Welcome to the 253rd edition of Trade War.
On a visit to Beijing, Montana Senator Steve Daines pushes for a Xi-Trump meeting, but it’s unlikely to happen soon. Xi styles China as open for business, in a speech to American and foreign business executives. And after being stuck in the doldrums, Chinese stocks are gaining traction once again.
ByteDance founder Zhang Yiming becomes China’s richest person. And Beijing says no dice to Trump, as he proposes to lower tariffs in exchange for a TikTok deal.
Upset over the Panama ports deal, Chinese authorities order state firms to give the cold shoulder to Li Ka-shing and his family’s companies. China strengthens provisions in Anti-Foreign Sanctions Law. And Trump’s latest auto export tariffs likely to benefit Chinese electric vehicle companies.
Notable/In depth ~
DeepSeek is deployed in ports, cities across China
New report looks at Beijing’s use of economic inducements
Federal government must fund technology argue Young and Pottinger
Xi-Trump meeting may be far off
Following his recent conversations with Chinese officials in Beijing including with Premier Li Qiang, Montana Senator Steve Daines says he hopes a meeting between U.S. President Donald Trump and China’s leader Xi Jinping will happen before the end of the year.
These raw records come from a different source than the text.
(* ===== verification/Grep.v ===== *)
(** * grep (grep.c)

    The matcher works on C strings, lists of bytes without the NUL; grep() reads a file through a
    buffer of 1024 bytes and writes the lines that match. *)
From S2P Require Import Prelude KString Pages Fs Sysfile Console User.

(** ** The matcher *)

(** matchstar(): search for [c*re] at the beginning of [text]; [here] is matchhere() of [re]. *)
Fixpoint matchstar (here : list Z -> bool) (c : Z) (text : list Z) : bool :=
  here text ||
  match text with
  | [] => false
  | t :: text' => ((t =? c) || (c =? 46)) && matchstar here c text'
  end.

(** matchhere(): search for [re] at the beginning of [text]. *)
Fixpoint matchhere (re text : list Z) : bool :=
  match re with
  | [] => true
  | r :: re' =>
      let next :=
        match text with
        | t :: text' => ((r =? 46) || (r =? t)) && matchhere re' text'
        | [] => false
        end in
      match re' with
      | [] => if r =? 36 then match text with [] => true | _ => false end else next
      | x :: re'' => if x =? 42 then matchstar (matchhere re'') r text else next
      end
  end.

(** The loop of match(). *)
Fixpoint match_any (here : list Z -> bool) (text : list Z) : bool :=
  here text ||
  match text with
  | [] => false
  | _ :: text' => match_any here text'
  end.
Definition match_re (re text : list Z) : bool :=
  match re with
  | r :: re' => if r =? 94 then matchhere re' text else match_any (matchhere re) text
  | [] => match_any (matchhere re) text
  end.

(** ** grep() *)

(** The line up to the first newline that strchr() finds, and what follows it. *)
Fixpoint split_line (p : list Z) : option (list Z * list Z) :=
  match p with
  | [] => None
  | c :: p' =>
      if c =? 0 then None else
      if c =? 10 then Some ([], p') else
      '(line, rest) ← split_line p'; Some (c :: line, rest)
  end.

(** [sizeof(buf)]. *)
Definition grep_size : Z := 1024.

Section grep.
Context {S : Type} `{!Usys S}.

(** The inner loop, at [p]; what is left after the last newline. *)
Fixpoint grep_lines (k : nat) (pattern p : list Z) : M S (list Z) :=
  match k with
  | O => nofuel
  | Datatypes.S k' =>
      match split_line p with
      | None => ret p
      | Some (line, rest) =>
          (if match_re pattern line then let* _ := u_write 1 (line ++ [10]) in ret tt else ret tt);;;
          grep_lines k' pattern rest
      end
  end.
Lemma free_ring base brk l m f bp n k :
  heap_ok base brk l (MkHeap m f) -> block_ok base brk l m bp n -> (length l < k)%nat ->
  exists p l', free_find k m bp f = Some p /\
    heap_ok base brk l' (MkHeap (join_prev bp p (join_next bp p m)) p) /\
    (forall x, free_at l' x <-> free_at l x \/ bp <= x < bp + 8 * n) /\
    (forall x, ~ free_at l x -> ~ bp <= x < bp + 8 * n -> ~ base <= x < base + 8 -> join_prev bp p (join_next bp p m) x = m x) /\
    (length l' <= length l + 1)%nat /\ Exists (fun b => n <= b.2) l'.
Proof.
  intros [Hpos Hs Ht Hc [nf Hf] Hbrk] [Hn Hlow Hhigh Hsz Hd] Hk. simpl hp_mem in *. simpl hp_freep in *.
  pose proof Hs as (Hb0 & _ & Hs0l).
  destruct (split_at_block bp n base 0 l) as (K & p & s & l2 & EL & Hp8 & Hps & Hl2);
    [exact Hs0l|lia|lia|done|done|].
  assert (length (K ++ (p, s) :: l2) <= k)%nat as Hk' by (rewrite <- EL; simpl; lia). rewrite EL in Hs, Ht, Hc, Hf.
  pose proof Hs as HsL. apply sorted_app in Hs as [HsK Hs]. simpl in Hs. destruct Hs as (HKp & Hs0 & Hs2).
  rewrite top_app in Ht. simpl in Ht. pose proof (above_ge p s Hs0) as Hab. pose proof (top_ge _ _ HsK) as HK0.
  pose proof Hc as HcL. apply chain_app in HcL as (HcK & Hsp & Hc2).
  assert (base <= p) as Hbp. { destruct K as [|[a t] K]; simpl in EL; injection EL as <- <- _; [lia|].
    simpl in HsK, HKp. destruct HsK as (_ & _ & HsK). pose proof (top_ge _ _ HsK). pose proof (above_ge base 0 ltac:(lia)). lia. }
  assert (Forall (fun b => 0 < b.2) l2) as Hpos2.
  { destruct K as [|[a t] K]; simpl in EL; injection EL as _ _ ->; [done|]. apply Forall_app in Hpos as [_ Hpos].
    by apply Forall_cons in Hpos as [_ Hpos]. }
  assert (Forall (fun b => bp < b.1) l2) as Hbpl2 by (eapply Forall_impl; [exact Hl2|]; simpl; lia).
  exists p. destruct (put_next_ok _ bp n l2 Hs2 Hpos2 Hn Hl2) as (n' & r & Eput & Hnn & Hpr & Hsr & Htr).
  assert (0 < n') as Hn' by lia.
  destruct (join_next_chain m bp p n l2 base (above p s) n' r) as (Hc1 & Hsz1 & Hm1); try done; try lia.
  assert (Forall (fun b => bp + 8 <= b.1) r) as Hr8.
  { simpl in Hsr. destruct Hsr as (_ & _ & Hsr). apply Forall_forall. intros [a t] Hin.
    pose proof (sorted_bounds _ _ _ _ Hsr Hin). rewrite above_pos in * by done. simpl. lia. }
  set (m1 := join_next bp p m) in *.
  assert (hptr m1 p = hptr m p /\ hsize m1 p = s) as [_ Hsp1].
  { destruct (frame_header m m1 p) as [E1 E2]; [intros x Hx; apply Hm1; lia|]. by rewrite E1, E2. }
  assert (bp + 8 * n' <= 2 ^ 31) as Htop1.
  { simpl in Hsr, Htr. rewrite above_pos in * by done. destruct Hsr as (_ & _ & Hsr). pose proof (top_ge _ _ Hsr). lia. }
  destruct (join_prev_chain m1 bp p s n' r base) as [Hc2' Hm2]; try done; try lia.
  { simpl in Hsr. destruct Hsr as (_ & _ & Hsr). eapply (chain_start _ _ _ _ _ Hsr Hc1); [|simpl in Htr; lia|lia].
    rewrite above_pos by done. lia. }
  set (m2 := join_prev bp p m1) in *.
  assert (chain m2 base K p) as HcK2.
  { assert (Forall (fun b : Z * Z => b.1 + 8 <= p) K) as HK by (apply Forall_forall; intros [a t] Hin;
      pose proof (sorted_bounds _ _ _ _ HsK Hin); pose proof (above_ge a t ltac:(lia)); simpl; lia).
    eapply chain_frame; [eapply (frame_away p m1); [|exact Hm2]|eapply chain_frame; [eapply (frame_away bp m); [|exact Hm1]|done]].
    all: eapply Forall_impl; [exact HK|]; simpl; lia. }
  assert (exists l', K ++ put_prev p s ((bp, n') :: r) = (base, 0) :: l' /\ Forall (fun b => 0 < b.2) l') as (l' & EL' & Hpos').
  { assert (Forall (fun b => 0 < b.2) (put_prev p s ((bp, n') :: r)) \/ s = 0) as Hpp.
    { destruct (Z.eqb_spec s 0); [by right|left]. simpl. destruct (_ =? bp); repeat constructor; simpl; try done; lia. }
    destruct K as [|[a t] K]; simpl in EL; injection EL as <- <- El.
    - exists ((bp, n') :: r). simpl. destruct (Z.eqb_spec (base + 8 * 0) bp); [lia|]. split; [done|]. by constructor.
    - exists (K ++ put_prev p s ((bp, n') :: r)). split; [done|]. rewrite El in Hpos.
      apply Forall_app in Hpos as [HposK [Hs' _]%Forall_cons]. apply Forall_app. split; [done|].
      destruct Hpp as [Hpp|Hpp]; [done|]. simpl in Hs'. lia. }
  destruct (put_prev_ok (top 0 K) p s bp n' r) as [HsP HtP]; [lia..|done|].
  exists l'. split; [eapply free_find_ring; try done; lia|].
  assert (forall x, free_at l x <-> free_at ((base, 0) :: l) x) as Hbase by (intros x; rewrite free_at_cons; split; [by right|intros [?|?]; [lia|done]]).
  assert (forall x, free_at l' x <-> free_at ((base, 0) :: l') x) as Hbase' by (intros x; rewrite free_at_cons; split; [by right|intros [?|?]; [lia|done]]).
  split_and!.
  - constructor; simpl hp_mem; simpl hp_freep; rewrite <- ?EL'; [done|by apply sorted_app|rewrite top_app, HtP; lia| | |done].
    + destruct (put_prev_shape p s ((bp, n') :: r)) as (t & r' & E). rewrite E in *. apply chain_app.
      destruct Hc2' as (_ & ? & ?). done.
    + destruct (put_prev_shape p s ((bp, n') :: r)) as (t & r' & E). exists t. rewrite E. set_solver.
  - intros x. rewrite Hbase', <- EL', Hbase, EL, !free_at_app, free_at_put_prev, <- Eput, free_at_put_next, (free_at_cons p) by (done || lia). tauto.
  - intros x Hx1 Hx2 Hx3. rewrite Hm2; [apply Hm1; lia|]. intros Hx. apply Hx1, Hbase. rewrite EL.
    apply free_at_app. right. apply free_at_cons. left. enough (0 < s) by lia.
    destruct K as [|[a t] K]; simpl in EL; injection EL as <- <- El; [lia|]. rewrite El in Hpos.
    by apply Forall_app in Hpos as [_ [? _]%Forall_cons].
  - enough (length ((base, 0%Z) :: l') <= length ((base, 0%Z) :: l) + 1)%nat by (simpl in *; lia).
    rewrite <- EL', EL, <- Eput, !length_app. pose proof (put_length p s bp n l2). simpl. lia.
  - assert (Exists (fun b => n <= b.2) ((base, 0) :: l')) as [?|?]%Exists_cons; [|simpl in *; lia|done].
    rewrite <- EL'. apply Exists_app. right. simpl. destruct (_ =? bp); [left; simpl; lia|right; by left].
Qed.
“There’s a desire from both sides to have the high-level meeting. There’s just isn’t a date yet,” Daines, a close ally of Trump, told Bloomberg News.
“I made it clear that President Trump needs to see China take decisive actions to stop the flow of fentanyl precursors, not to slow down the flow but to stop the flow,” Daines said. The Montana senator worked for Procter & Gamble in China for six years in the 1990s, based in both Hong Kong and Guangzhou.
China claims it has already made significant progress. The U.S. should have “said a big thank you,” rather than imposing tariffs, a Chinese foreign ministry official said earlier this month.
Top U.S. executives from FedEx, Boeing, Cargill, Pfizer, and Qualcomm joined Daines in his meeting with China’s premier on March 23.
“The calendar is working against a meeting,” Dexter Roberts, a nonresident senior fellow at the Atlantic Council Global China Hub and instructor in Chinese politics at the University of Montana said to Bloomberg. “As tariffs ratchet up on both sides, the likelihood of a Xi-Trump meeting only fades.”
“There’s concern that this could escalate into a larger trade war. The United States and China combined account for 43 percent of the world’s GDP . . . So this is a significant moment, not only for our two countries, but frankly globally, because we’re such a big part of the world’s GDP. So I think both sides want to find a path forward here,” Daines said in a separate interview with Semafor. “But we’ve got to get their cooperation, and leadership in not just talking, but taking action.”
“I was there with extensive experience—we had two children born in Hong Kong—in China. And I want to use my experience and relationships I had, and the respect I have in China, to be able to clearly communicate President Trump’s policies. Specifically, the president’s focus on stopping the flow of fentanyl into the United States.”
Xi touts openness to foreign CEOs
In contrast to Trump’s barrage of tariff threats and other moves alienating close trading partners of the U.S., Xi is styling China as open for business, a message he pushed when he met with American and foreign business executives in Beijing on Friday.
At the meeting in the Great Hall of the People, Xi declared China a “favorite destination” for foreign investors, touting its “transparent, steady and predictable policy environment.”